*Directions:* Once you have read the data below, please repeat all of it exactly.

*Record excerpts:*
(* ===== verification/IP4RoundTrip.v ===== *)
(** * Reassembly: theorems

    What [ip4_reass] and [ip_reass_tmr] guarantee, and the round trip: the pieces of a datagram
    give the datagram again, whatever order they arrive in. *)

From Stdlib Require Import ZArith Lia Sorted.
From stdpp Require Import base list gmap numbers.
From S2P Require Import Prelude CBytes Pbuf PbufRep InetChksum IP4Frag IP4ReassRep IP4Reass.
Import list_basics.list list_relations.list list_monad.list list_misc.list.
Import Pbuf PbufRep IP4Frag IP4ReassRep IP4Reass.

Module IP4RoundTrip.

(** ** Pieces of a datagram *)

Record piece := mkPiece { k_addrs : list Z; k_hdr : bytes; k_data : bytes }.

#[export] Instance piece_eq_dec : EqDecision piece.
Proof. solve_decision. Defined.

Definition frag (k : piece) : fr := fragment (k_addrs k) (k_hdr k) (k_data k).

Definition buffers (ks : list piece) : list Z := ks ≫= k_addrs.
Definition payload_of (ks : list piece) : bytes := ks ≫= k_data.

(** [ps] are, in order, all the pieces of one datagram. *)
Record cut (ps : list piece) : Prop := {
  c_complete : complete (frag <$> ps) = true;
  c_data : Forall (fun k => k_data k <> []) ps;
  c_last : forall p1 k p2, ps = p1 ++ k :: p2 -> (last_frag (k_hdr k) = true <-> p2 = []);
  c_key : forall k k', k ∈ ps -> k' ∈ ps -> key (k_hdr k) = key (k_hdr k');
  c_fits : Forall (fun k => fits (k_hdr k) (k_data k) = true) ps;
  c_two : (1 < length ps)%nat;
  c_nodup : NoDup (buffers ps);
  c_max : zlen (buffers ps) <= IP_REASS_MAX_PBUFS }.

Lemma carried_pieces ks : carried (frag <$> ks) = payload_of ks.
Proof. induction ks as [|k ks IH]; [done|]. rewrite fmap_cons, carried_cons, IH. done. Qed.
Lemma from_utf8_char c b : is_char c -> from_utf8 (encode_utf8 c ++ b) = (c ::.) <$> from_utf8 b.
Proof.
  intros Hc. destruct (encode_ranges c Hc) as [[Hlt ->]|[(q & r & -> & Hr & Hq & ->)|[(p & q & r & -> & Hr & Hq & Hp & H0 & H13 & ->)|(o & p & q & r & -> & Hr & Hq & Hp & Ho & H0 & H4 & ->)]]]; cbn [app from_utf8].
  - by rewrite (proj2 (Z.ltb_lt _ _)).
  - rewrite (proj2 (Z.ltb_ge _ _)) by lia. rewrite (between_true 0xC2) by lia. unfold continuation. rewrite between_true by lia. do 2 f_equal. lia.
  - rewrite (proj2 (Z.ltb_ge _ _)) by lia. rewrite (between_false 0xC2), (between_true 0xE0), second_of_3_ok by lia. unfold continuation. rewrite between_true by lia. cbn [andb]. do 2 f_equal. lia.
  - rewrite (proj2 (Z.ltb_ge _ _)) by lia. rewrite (between_false 0xC2), (between_false 0xE0), (between_true 0xF0), second_of_4_ok by lia. unfold continuation. rewrite !between_true by lia. cbn [andb]. do 2 f_equal. lia.
Qed.

(** What a string is made of comes back from its bytes. *)
Lemma from_utf8_as_bytes s : Forall is_char s -> from_utf8 (as_bytes s) = Some s.
Proof.
  induction 1 as [|c s Hc _ IH]; [done|]. change (as_bytes (c :: s)) with (encode_utf8 c ++ as_bytes s). rewrite from_utf8_char by done. by rewrite IH.
Qed.

Lemma as_bytes_app s t : as_bytes (s ++ t) = as_bytes s ++ as_bytes t.
Proof. apply bind_app. Qed.

Lemma as_bytes_cons c s : as_bytes (c :: s) = encode_utf8 c ++ as_bytes s.
Proof. done. Qed.

(** ** Numbers and addresses are read as they are shown *)

Fixpoint digits (k : nat) (radix n : Z) : list Z :=
  match k with
  | O => []
  | S k => if n <? radix then [n] else digits k radix (n / radix) ++ [n mod radix]
  end.

Lemma show_digits k radix n : show k radix n = show_digit <$> digits k radix n.
Proof. revert n. induction k as [|k IH]; intros n; [done|]. cbn [show digits]. destruct (n <? radix); [done|]. by rewrite fmap_app, IH. Qed.

Lemma number_snoc radix l d : number radix (l ++ [d]) = number radix l * radix + d.
Proof. unfold number. by rewrite foldl_app. Qed.

Lemma digits_ok k radix n : 2 <= radix -> 0 <= n < radix ^ Z.of_nat k ->
  number radix (digits k radix n) = n /\ Forall (fun d => 0 <= d < radix) (digits k radix n) /\ (length (digits k radix n) <= k)%nat.
Proof.
  intros Hr. revert n. induction k as [|k IH]; intros n Hn; [change (radix ^ Z.of_nat 0) with 1 in Hn; split; [cbn; lia|split; [constructor|done]]|]. cbn [digits].
  rewrite Nat2Z.inj_succ, Z.pow_succ_r in Hn by lia. destruct (Z.ltb_spec n radix) as [H|H].
  - split_and!; [unfold number; cbn [foldl]; lia|apply Forall_singleton; lia|cbn; lia].
  - destruct (IH (n / radix)) as (E & F & L); [split; [apply Z.div_pos; lia|apply Z.div_lt_upper_bound; lia]|].
    rewrite number_snoc, E, length_app. cbn [length]. split_and!; [pose proof (Z.div_mod n radix); lia| |lia].
    apply Forall_app. split; [done|]. apply Forall_singleton. apply Z.mod_pos_bound. lia.
Qed.
Lemma runtime_record_roundtrip_witness : decode (encode [mkExport sample_prefix true]) = Ok [mkExport sample_prefix true].
Proof.
  apply (proj1 (proj2 (proj2 runtime_record_roundtrip))).
  split; [vm_compute; lia|constructor; [apply sample_prefix_valid|constructor]|apply NoDup_singleton|repeat constructor].
Defined.

End PeerRuntime.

*Task result:*
(* ===== verification/IP4RoundTrip.v ===== *)
(** * Reassembly: theorems

    What [ip4_reass] and [ip_reass_tmr] guarantee, and the round trip: the pieces of a datagram
    give the datagram again, whatever order they arrive in. *)

From Stdlib Require Import ZArith Lia Sorted.
From stdpp Require Import base list gmap numbers.
From S2P Require Import Prelude CBytes Pbuf PbufRep InetChksum IP4Frag IP4ReassRep IP4Reass.
Import list_basics.list list_relations.list list_monad.list list_misc.list.
Import Pbuf PbufRep IP4Frag IP4ReassRep IP4Reass.

Module IP4RoundTrip.

(** ** Pieces of a datagram *)

Record piece := mkPiece { k_addrs : list Z; k_hdr : bytes; k_data : bytes }.

#[export] Instance piece_eq_dec : EqDecision piece.
Proof. solve_decision. Defined.

Definition frag (k : piece) : fr := fragment (k_addrs k) (k_hdr k) (k_data k).

Definition buffers (ks : list piece) : list Z := ks ≫= k_addrs.
Definition payload_of (ks : list piece) : bytes := ks ≫= k_data.

(** [ps] are, in order, all the pieces of one datagram. *)
Record cut (ps : list piece) : Prop := {
  c_complete : complete (frag <$> ps) = true;
  c_data : Forall (fun k => k_data k <> []) ps;
  c_last : forall p1 k p2, ps = p1 ++ k :: p2 -> (last_frag (k_hdr k) = true <-> p2 = []);
  c_key : forall k k', k ∈ ps -> k' ∈ ps -> key (k_hdr k) = key (k_hdr k');
  c_fits : Forall (fun k => fits (k_hdr k) (k_data k) = true) ps;
  c_two : (1 < length ps)%nat;
  c_nodup : NoDup (buffers ps);
  c_max : zlen (buffers ps) <= IP_REASS_MAX_PBUFS }.

Lemma carried_pieces ks : carried (frag <$> ks) = payload_of ks.
Proof. induction ks as [|k ks IH]; [done|]. rewrite fmap_cons, carried_cons, IH. done. Qed.
Lemma from_utf8_char c b : is_char c -> from_utf8 (encode_utf8 c ++ b) = (c ::.) <$> from_utf8 b.
Proof.
  intros Hc. destruct (encode_ranges c Hc) as [[Hlt ->]|[(q & r & -> & Hr & Hq & ->)|[(p & q & r & -> & Hr & Hq & Hp & H0 & H13 & ->)|(o & p & q & r & -> & Hr & Hq & Hp & Ho & H0 & H4 & ->)]]]; cbn [app from_utf8].
  - by rewrite (proj2 (Z.ltb_lt _ _)).
  - rewrite (proj2 (Z.ltb_ge _ _)) by lia. rewrite (between_true 0xC2) by lia. unfold continuation. rewrite between_true by lia. do 2 f_equal. lia.
  - rewrite (proj2 (Z.ltb_ge _ _)) by lia. rewrite (between_false 0xC2), (between_true 0xE0), second_of_3_ok by lia. unfold continuation. rewrite between_true by lia. cbn [andb]. do 2 f_equal. lia.
  - rewrite (proj2 (Z.ltb_ge _ _)) by lia. rewrite (between_false 0xC2), (between_false 0xE0), (between_true 0xF0), second_of_4_ok by lia. unfold continuation. rewrite !between_true by lia. cbn [andb]. do 2 f_equal. lia.
Qed.

(** What a string is made of comes back from its bytes. *)
Lemma from_utf8_as_bytes s : Forall is_char s -> from_utf8 (as_bytes s) = Some s.
Proof.
  induction 1 as [|c s Hc _ IH]; [done|]. change (as_bytes (c :: s)) with (encode_utf8 c ++ as_bytes s). rewrite from_utf8_char by done. by rewrite IH.
Qed.

Lemma as_bytes_app s t : as_bytes (s ++ t) = as_bytes s ++ as_bytes t.
Proof. apply bind_app. Qed.

Lemma as_bytes_cons c s : as_bytes (c :: s) = encode_utf8 c ++ as_bytes s.
Proof. done. Qed.

(** ** Numbers and addresses are read as they are shown *)

Fixpoint digits (k : nat) (radix n : Z) : list Z :=
  match k with
  | O => []
  | S k => if n <? radix then [n] else digits k radix (n / radix) ++ [n mod radix]
  end.

Lemma show_digits k radix n : show k radix n = show_digit <$> digits k radix n.
Proof. revert n. induction k as [|k IH]; intros n; [done|]. cbn [show digits]. destruct (n <? radix); [done|]. by rewrite fmap_app, IH. Qed.

Lemma number_snoc radix l d : number radix (l ++ [d]) = number radix l * radix + d.
Proof. unfold number. by rewrite foldl_app. Qed.

Lemma digits_ok k radix n : 2 <= radix -> 0 <= n < radix ^ Z.of_nat k ->
  number radix (digits k radix n) = n /\ Forall (fun d => 0 <= d < radix) (digits k radix n) /\ (length (digits k radix n) <= k)%nat.
Proof.
  intros Hr. revert n. induction k as [|k IH]; intros n Hn; [change (radix ^ Z.of_nat 0) with 1 in Hn; split; [cbn; lia|split; [constructor|done]]|]. cbn [digits].
  rewrite Nat2Z.inj_succ, Z.pow_succ_r in Hn by lia. destruct (Z.ltb_spec n radix) as [H|H].
  - split_and!; [unfold number; cbn [foldl]; lia|apply Forall_singleton; lia|cbn; lia].
  - destruct (IH (n / radix)) as (E & F & L); [split; [apply Z.div_pos; lia|apply Z.div_lt_upper_bound; lia]|].
    rewrite number_snoc, E, length_app. cbn [length]. split_and!; [pose proof (Z.div_mod n radix); lia| |lia].
    apply Forall_app. split; [done|]. apply Forall_singleton. apply Z.mod_pos_bound. lia.
Qed.
Lemma runtime_record_roundtrip_witness : decode (encode [mkExport sample_prefix true]) = Ok [mkExport sample_prefix true].
Proof.
  apply (proj1 (proj2 (proj2 runtime_record_roundtrip))).
  split; [vm_compute; lia|constructor; [apply sample_prefix_valid|constructor]|apply NoDup_singleton|repeat constructor].
Defined.

End PeerRuntime.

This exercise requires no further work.